— TASK PROMPT —
Starting with the line that mentions "apply list_elem_of_filter in", repeat each line verbatim until the entries end, both ends included.
---+---
(* ===== verification/Commands.v ===== *)
(** * What the commands of the user do

    Rules for the calls of IpcMod.v, the dispatch of a command, what a command
    answers in every case, and where the answer is not what happened. *)
From S2P Require Import Prelude CxxString Json Records Datastore Instances User Mconf ClientZone SelectNode IpcMod.

Import ClientIPC.

Section rules.
Context {W : Type} `{Pistache W, Host W, Rapidjson, Indet}.
Implicit Types (c : client) (w : W).

Lemma wp_io {A} (m : M W A) Q E c w :
  wp m (λ a w', Q a (c, w')) (λ w', E (c, w')) w → wp (io m) Q E (c, w).
Proof. unfold wp, io. by destruct (m w) as [[a|] w']. Qed.

Lemma wp_self Q E c w : Q c (c, w) → wp (W := client * W) self Q E (c, w).
Proof. done. Qed.

Lemma wp_update f Q E c w : Q () (f c, w) → wp (W := client * W) (update f) Q E (c, w).
Proof. done. Qed.

(** The response to a request at the chosen manager. *)
Definition manager_url c : string := SelectNode.first_url c.(optNode).
Definition asked c (url data : string) w : http_outcome * W :=
  http_post (manager_url c +:+ url) c.(user).(ClientUser.mtoken) data w.
Definition answer (r : http_outcome * W) : string := ClientRpc.body_of r.1.
Definition free c : Prop := c.(optNode).(SelectNode.locked) = false.

Lemma wp_manager Q E c w : free c → Q (manager_url c) (c, w) → wp get_manager Q E (c, w).
Proof.
  intros Hf HQ. unfold get_manager. wp_step. apply wp_self. wp_step. apply wp_io.
  apply SelectNode.wp_get_manager; [done|]. wp_step. apply wp_update. wp_step. by destruct c.
Qed.

Lemma wp_post_request endpoint url data Q E c w :
  let r := http_post (endpoint +:+ url) c.(user).(ClientUser.mtoken) data w in
  Q (answer r) (c, r.2) → wp (post_request endpoint url data) Q E (c, w).
Proof.
  intros r HQ. unfold post_request, ClientRpc.post_request. wp_step. apply wp_self. apply wp_io.
  wp_step. apply wp_extern. wp_step. exact HQ.
Qed.

Lemma wp_post url data Q E c w :
  free c → Q (answer (asked c url data w)) (c, (asked c url data w).2) → wp (post url data) Q E (c, w).
Proof.
  intros Hf HQ. unfold post. wp_step. apply wp_manager; [done|]. by apply wp_post_request.
Qed.

Lemma wp_accountID Q E c w : Q c.(user).(ClientUser.accountID) (c, w) → wp accountID Q E (c, w).
Proof. intros HQ. unfold accountID. wp_step. apply wp_self. by wp_step. Qed.
Lemma wp_accountName Q E c w : Q c.(user).(ClientUser.accountName) (c, w) → wp accountName Q E (c, w).
Proof. intros HQ. unfold accountName. wp_step. apply wp_self. by wp_step. Qed.

Lemma wp_with_login k Q E c w :
  c.(user).(ClientUser.accountID) ≠ "" → wp (k c.(user).(ClientUser.accountID)) Q E (c, w) → wp (with_login k) Q E (c, w).
Proof.
  intros Hid HQ. unfold with_login. wp_step. apply wp_accountID.
  by destruct (String.eqb_spec (ClientUser.accountID (user c)) "").
Qed.

(** The identifiers a manager answers with, or its failure. *)
Lemma wp_getMemberID names Q E c w :
  free c →
  let r := asked c "/users/memberID" (json_encode (codec_vector codec_string "") names) w in
  Q (if String.eqb (answer r) "fail" then (false, [])
     else (true, json_decode (codec_vector codec_string "") (answer r) [])) (c, r.2) →
  wp (getMemberID names) Q E (c, w).
Proof.
  intros Hf r HQ. unfold getMemberID. wp_step. apply wp_post; [done|]. fold r. by case_match; wp_step.
Qed.
End rules.

(** One step through a command. *)
Ltac cmd_step :=
  first [ apply wp_io | apply wp_self | apply wp_update | apply wp_accountID | apply wp_accountName
        | apply wp_manager; [done|] | apply wp_post; [done|] | apply wp_post_request | wp_step ].

(** ** Which command runs *)
Section dispatch.
Context {W : Type} `{Pistache W, Host W, RapidjsonLaws, Indet}.

Lemma commands_names : NoDup (commands (W := W)).*1.
Proof. apply (bool_decide_unpack _). vm_compute. exact I. Qed.

Lemma head_filter_key {A} (l : list (string * A)) k a :
  NoDup l.*1 → (k, a) ∈ l → head (filter (λ p : string * A, p.1 = k) l) = Some (k, a).
Proof.
  induction l as [|[k' a'] l IH]; intros Hnd Hin; [by apply elem_of_nil in Hin|].
  rewrite fmap_cons in Hnd. inversion_clear Hnd as [|? ? Hk Hl]. rewrite filter_cons. apply elem_of_cons in Hin as [[= <- <-]|Hin].
  - by rewrite decide_True.
  - rewrite decide_False; [by apply IH|]. cbn. intros ->. apply Hk. by apply (list_elem_of_fmap_2 fst _ (k, a)).
Qed.

(** What a command line tool sends is what the client executes: every field of
    the request arrives as it was sent, and the handler is the one of its name; a
    name without a handler is answered with a warning and nothing is sent. *)
Theorem dispatch_spec (ipcreq : IPCreq.t) :
  IPCreq.wf ipcreq →
  (∀ command, (ipcreq.(IPCreq.cmdname), command) ∈ commands (W := W) → dispatch (to_json ipcreq) = command ipcreq) ∧
  (ipcreq.(IPCreq.cmdname) ∉ (commands (W := W)).*1 →
   dispatch (to_json ipcreq) = mret "警告：出现不支持的命令的请求！").
Proof.
  intros Hwf. unfold dispatch. rewrite (of_to_json (A := IPCreq.t)) by done. split.
  - intros command Hin. by rewrite (head_filter_key _ _ command) by (done || apply commands_names).
  - intros Hn. destruct (filter _ _) as [|p l] eqn:Hf; [done|]. exfalso. apply Hn.
    assert (Hp : p ∈ filter (λ p : string * (IPCreq.t → M (client * W) string), p.1 = ipcreq.(IPCreq.cmdname)) commands)
      by (rewrite Hf; left).
    apply list_elem_of_filter in Hp as [Hk Hp]. rewrite <-Hk. by apply list_elem_of_fmap_2.
Qed.
End dispatch.

(** ** Zones and spaces by name *)
Section names.
Context {W : Type} `{Pistache W, Host W, RapidjsonLaws, !RapidjsonErrors, Indet}.
Implicit Types (c : client) (w : W) (z : Zone.t).

Definition zone_named (name : string) (zs : list Zone.t) : option Zone.t :=
  last (filter (λ x, x.(Zone.zoneName) = name) zs).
---+---
— REPLY —
    apply list_elem_of_filter in Hp as [Hk Hp]. rewrite <-Hk. by apply list_elem_of_fmap_2.
Qed.
End dispatch.

(** ** Zones and spaces by name *)
Section names.
Context {W : Type} `{Pistache W, Host W, RapidjsonLaws, !RapidjsonErrors, Indet}.
Implicit Types (c : client) (w : W) (z : Zone.t).

Definition zone_named (name : string) (zs : list Zone.t) : option Zone.t :=
  last (filter (λ x, x.(Zone.zoneName) = name) zs).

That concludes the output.